(Exercise brief):
Give an exact copy of the lines from the beginning of the listing below to the "The object's fields" line, inclusive.
Segment Start: Supplied material
(** * light_runner: audio playback fallback chain and heartbeat loop

    A shallow embedding of [light_runner.py]:

    - [Module Audio]: the class [AudioPlayer] ([__init__], [play], [stop]).
      The object's fields and the process-wide [stop_event] are threaded
      through a small state-and-exception monad; every external call
      (pygame mixer, [subprocess.Popen], [Thread.start], process signals)
      is logged, and a [Host] oracle decides which of them raise.
    - [Module Heartbeat]: the two waiting loops of [main], as a
      statement-level machine driven by a schedule of main-thread steps,
      signal deliveries and wait timeouts. *)

From Stdlib Require Import ZArith List String Ascii Bool Lia QArith.
Import ListNotations.

Module Audio.

Local Open Scope string_scope.
Local Open Scope Z_scope.

(** ** Data *)

(** A [subprocess.Popen] object; only its [pid] is ever read. *)
Record Popen := { pid : Z }.

(** The worker [Thread(target=_ps, daemon=True)]: the closure [_ps] plays
    [self.path], repeatedly while [stop_event] is unset when [self.loop]. *)
Record Thread := { target_path : string; target_loop : bool }.

(** The imported [pygame] module object. *)
Inductive PygameModule := Pygame.

Record AudioPlayer := {
  path : string;
  loop : bool;
  backend : option string;
  proc : option Popen;
  _thread : option Thread;
  _use_pygame : bool;
  pygame : option PygameModule
}.

(** External calls that may raise. *)
Inductive Call :=
| ImportPygame                         (* import pygame *)
| MixerInit                            (* pygame.mixer.init() *)
| MixerMusicLoad (p : string)          (* pygame.mixer.music.load(path) *)
| MixerMusicPlay (loops : Z)           (* pygame.mixer.music.play(loops=..) *)
| MixerMusicStop                       (* pygame.mixer.music.stop() *)
| MixerQuit                            (* pygame.mixer.quit() *)
| PopenArgs (args : list string)       (* subprocess.Popen(args, stdout=DEVNULL, stderr=DEVNULL) *)
| PopenShell (cmd : string)            (* subprocess.Popen(cmd, shell=True) *)
| ImportPlaysound                      (* from playsound import playsound *)
| ThreadStart (t : Thread)             (* self._thread.start() *)
| Terminate (p : Popen)                (* self.proc.terminate() *)
| WaitProc (p : Popen) (timeout : Z)   (* self.proc.wait(timeout=1) *)
| Kill (p : Popen).                    (* self.proc.kill() *)

(** Lines written by [print]; the text of a caught exception is not kept. *)
Inductive Msg :=
| MsgNotFound (p : string)             (* [!] Audio file not found: {path} *)
| MsgPygamePlaying                     (* [*] Playing via pygame.mixer (in-process). *)
| MsgPygameFailed                      (* [!] pygame playback failed: {e} *)
| MsgCliPlaying (b : option string) (n : Z)  (* [*] Playing via {backend} (pid={pid}) *)
| MsgCliFailed (b : option string)     (* [!] {backend} playback failed: {e} *)
| MsgOpened (b : option string)        (* [*] Opened with {backend} (external app). *)
| MsgOpenFailed                        (* [!] fallback open failed: {e} *)
| MsgPlaysoundPlaying                  (* [*] Playing via playsound in background thread. *)
| MsgNoBackend                         (* [!] No audio backend available. *)
| MsgPygameStopped                     (* [*] Stopped pygame playback. *)
| MsgTerminated                        (* [*] Terminated external player process. *)
| MsgThreadNotice.                     (* [*] Playback thread cannot be reliably stopped ... *)

(** What the process did, oldest first. *)
Inductive Event :=
| Did (c : Call)       (* the call returned *)
| Failed (c : Call)    (* the call raised *)
| Said (m : Msg).      (* a line was printed *)

(** The host the program runs on.  [raises], [spawn] and [is_alive] see
    the events so far, so that the same call may answer differently later
    (a mixer that was quit, a worker that finished). *)
Record Host := {
  which : string -> bool;                  (* shutil.which(cmd) is not None *)
  system : string;                         (* platform.system() *)
  is_file : string -> bool;                (* Path(p).is_file() *)
  raises : list Event -> Call -> bool;     (* does this call raise now? *)
  spawn : list Event -> Z;                 (* pid of a process spawned now *)
  is_alive : list Event -> Thread -> bool  (* self._thread.is_alive() *)
}.

(** The mutable state a method sees: the object, the log, and the
    module-level [stop_event] flag read by the playsound worker. *)
Record State := {
  self : AudioPlayer;
  log : list Event;
  stop_event : bool
}.

(** ** The monad: state plus exceptions *)

Inductive Res (A : Type) :=
| Val (a : A)
| Exc.
Arguments Val {A} a.
Arguments Exc {A}.

Definition M (A : Type) : Type := State -> Res A * State.

Definition ret {A} (a : A) : M A := fun st => (Val a, st).

Definition bind {A B} (m : M A) (k : A -> M B) : M B :=
  fun st =>
    match m st with
    | (Val a, st') => k a st'
    | (Exc, st') => (Exc, st')
    end.

(** [try: m except Exception: handler]; the state reached when the
    exception was raised is kept. *)
Definition try_except {A} (m handler : M A) : M A :=
  fun st =>
    match m st with
    | (Val a, st') => (Val a, st')
    | (Exc, st') => handler st'
    end.

Declare Scope py_scope.
Delimit Scope py_scope with py.
Notation "x <- m ;; k" := (bind m (fun x => k))
  (at level 61, m at next level, right associativity) : py_scope.
Notation "m ;; k" := (bind m (fun _ => k))
  (at level 61, right associativity) : py_scope.
Local Open Scope py_scope.

Definition record (e : Event) (st : State) : State :=
  {| self := self st; log := log st ++ [e]; stop_event := stop_event st |}.

Definition print (m : Msg) : M unit := fun st => (Val tt, record (Said m) st).

Definition get {A} (f : AudioPlayer -> A) : M A := fun st => (Val (f (self st)), st).

Definition update (f : AudioPlayer -> AudioPlayer) : M unit :=
  fun st => (Val tt, {| self := f (self st); log := log st; stop_event := stop_event st |}).

Definition set_backend (b : option string) : M unit :=
  update (fun ap => {| path := path ap; loop := loop ap; backend := b; proc := proc ap;
                       _thread := _thread ap; _use_pygame := _use_pygame ap; pygame := pygame ap |}).

Definition set_proc (p : option Popen) : M unit :=
  update (fun ap => {| path := path ap; loop := loop ap; backend := backend ap; proc := p;
                       _thread := _thread ap; _use_pygame := _use_pygame ap; pygame := pygame ap |}).

Definition set_thread (t : option Thread) : M unit :=
  update (fun ap => {| path := path ap; loop := loop ap; backend := backend ap; proc := proc ap;
                       _thread := t; _use_pygame := _use_pygame ap; pygame := pygame ap |}).

Definition set_use_pygame (b : bool) : M unit :=
  update (fun ap => {| path := path ap; loop := loop ap; backend := backend ap; proc := proc ap;
                       _thread := _thread ap; _use_pygame := b; pygame := pygame ap |}).

Definition set_pygame (m : option PygameModule) : M unit :=
  update (fun ap => {| path := path ap; loop := loop ap; backend := backend ap; proc := proc ap;
                       _thread := _thread ap; _use_pygame := _use_pygame ap; pygame := m |}).

(** Python truthiness of an object reference: [None] is false, a module,
    a [Popen] or a [Thread] is true. *)
Definition truthy {A} (o : option A) : bool :=
  match o with Some _ => true | None => false end.

(** [x in (a, b, ...)] on strings; [None] is in no tuple of strings. *)
Definition is_in (b : option string) (l : list string) : bool :=
  match b with
  | Some s => existsb (String.eqb s) l
  | None => false
  end.

Definition cli_players : list string := ["mpg123"; "mpv"; "ffplay"; "afplay"].
Definition openers : list string := ["xdg-open"; "open"; "start"].

Section WithHost.

Variable h : Host.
Segment End: Supplied material
(Written solution):
(** * light_runner: audio playback fallback chain and heartbeat loop

    A shallow embedding of [light_runner.py]:

    - [Module Audio]: the class [AudioPlayer] ([__init__], [play], [stop]).
      The object's fields and the process-wide [stop_event] are threaded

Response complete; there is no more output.